++++ DATA RECORDS
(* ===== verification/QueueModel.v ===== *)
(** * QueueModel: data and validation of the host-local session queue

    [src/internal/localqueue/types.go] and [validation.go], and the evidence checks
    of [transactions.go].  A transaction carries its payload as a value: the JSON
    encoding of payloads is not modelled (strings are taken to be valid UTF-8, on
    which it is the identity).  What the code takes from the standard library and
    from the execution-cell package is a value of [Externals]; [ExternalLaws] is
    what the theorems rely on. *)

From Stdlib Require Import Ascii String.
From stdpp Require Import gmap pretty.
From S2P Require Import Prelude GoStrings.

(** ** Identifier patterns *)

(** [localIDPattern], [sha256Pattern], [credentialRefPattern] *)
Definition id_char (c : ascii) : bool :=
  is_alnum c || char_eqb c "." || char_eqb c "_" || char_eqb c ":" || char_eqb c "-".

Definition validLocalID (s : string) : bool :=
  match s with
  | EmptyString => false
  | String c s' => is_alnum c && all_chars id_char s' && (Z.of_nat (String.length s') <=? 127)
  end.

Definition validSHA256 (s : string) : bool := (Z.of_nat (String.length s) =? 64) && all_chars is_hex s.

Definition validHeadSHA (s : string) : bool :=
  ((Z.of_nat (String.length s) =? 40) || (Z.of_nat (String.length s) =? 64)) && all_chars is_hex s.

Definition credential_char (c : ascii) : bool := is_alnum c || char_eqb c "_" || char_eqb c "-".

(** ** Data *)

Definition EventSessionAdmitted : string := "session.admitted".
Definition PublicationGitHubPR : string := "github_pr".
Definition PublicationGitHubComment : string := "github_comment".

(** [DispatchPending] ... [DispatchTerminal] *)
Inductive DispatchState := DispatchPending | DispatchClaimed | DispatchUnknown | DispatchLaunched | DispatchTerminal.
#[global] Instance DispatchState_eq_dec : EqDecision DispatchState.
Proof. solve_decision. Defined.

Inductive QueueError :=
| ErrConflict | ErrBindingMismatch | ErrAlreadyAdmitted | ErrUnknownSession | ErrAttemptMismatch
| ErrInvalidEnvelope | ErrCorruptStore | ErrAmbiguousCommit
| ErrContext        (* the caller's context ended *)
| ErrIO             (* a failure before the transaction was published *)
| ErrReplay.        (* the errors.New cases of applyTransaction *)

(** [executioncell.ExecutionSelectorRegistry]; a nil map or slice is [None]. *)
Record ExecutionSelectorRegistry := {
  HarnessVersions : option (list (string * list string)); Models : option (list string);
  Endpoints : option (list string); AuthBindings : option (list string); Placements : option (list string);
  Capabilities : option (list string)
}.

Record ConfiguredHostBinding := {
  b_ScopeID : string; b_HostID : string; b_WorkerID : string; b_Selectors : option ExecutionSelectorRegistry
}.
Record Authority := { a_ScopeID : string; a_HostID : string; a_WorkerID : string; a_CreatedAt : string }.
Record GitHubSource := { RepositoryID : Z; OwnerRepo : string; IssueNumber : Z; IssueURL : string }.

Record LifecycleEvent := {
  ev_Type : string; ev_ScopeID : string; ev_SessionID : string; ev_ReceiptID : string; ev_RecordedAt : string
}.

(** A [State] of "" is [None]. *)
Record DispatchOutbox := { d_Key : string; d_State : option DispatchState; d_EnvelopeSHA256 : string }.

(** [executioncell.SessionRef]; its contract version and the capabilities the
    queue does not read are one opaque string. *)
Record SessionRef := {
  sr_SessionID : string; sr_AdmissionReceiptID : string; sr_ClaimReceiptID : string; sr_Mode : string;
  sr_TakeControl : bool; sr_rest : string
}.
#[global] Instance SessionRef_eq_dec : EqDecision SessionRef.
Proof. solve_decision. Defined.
++++++++
▶ **WHAT IS NEEDED**: Everything from the line holding "sr_TakeControl : bool; sr_rest : string" through the final line of the material must be given again exactly, and nothing outside that stretch.

▶ **ANSWER BOX**:
  sr_TakeControl : bool; sr_rest : string
}.
#[global] Instance SessionRef_eq_dec : EqDecision SessionRef.
Proof. solve_decision. Defined.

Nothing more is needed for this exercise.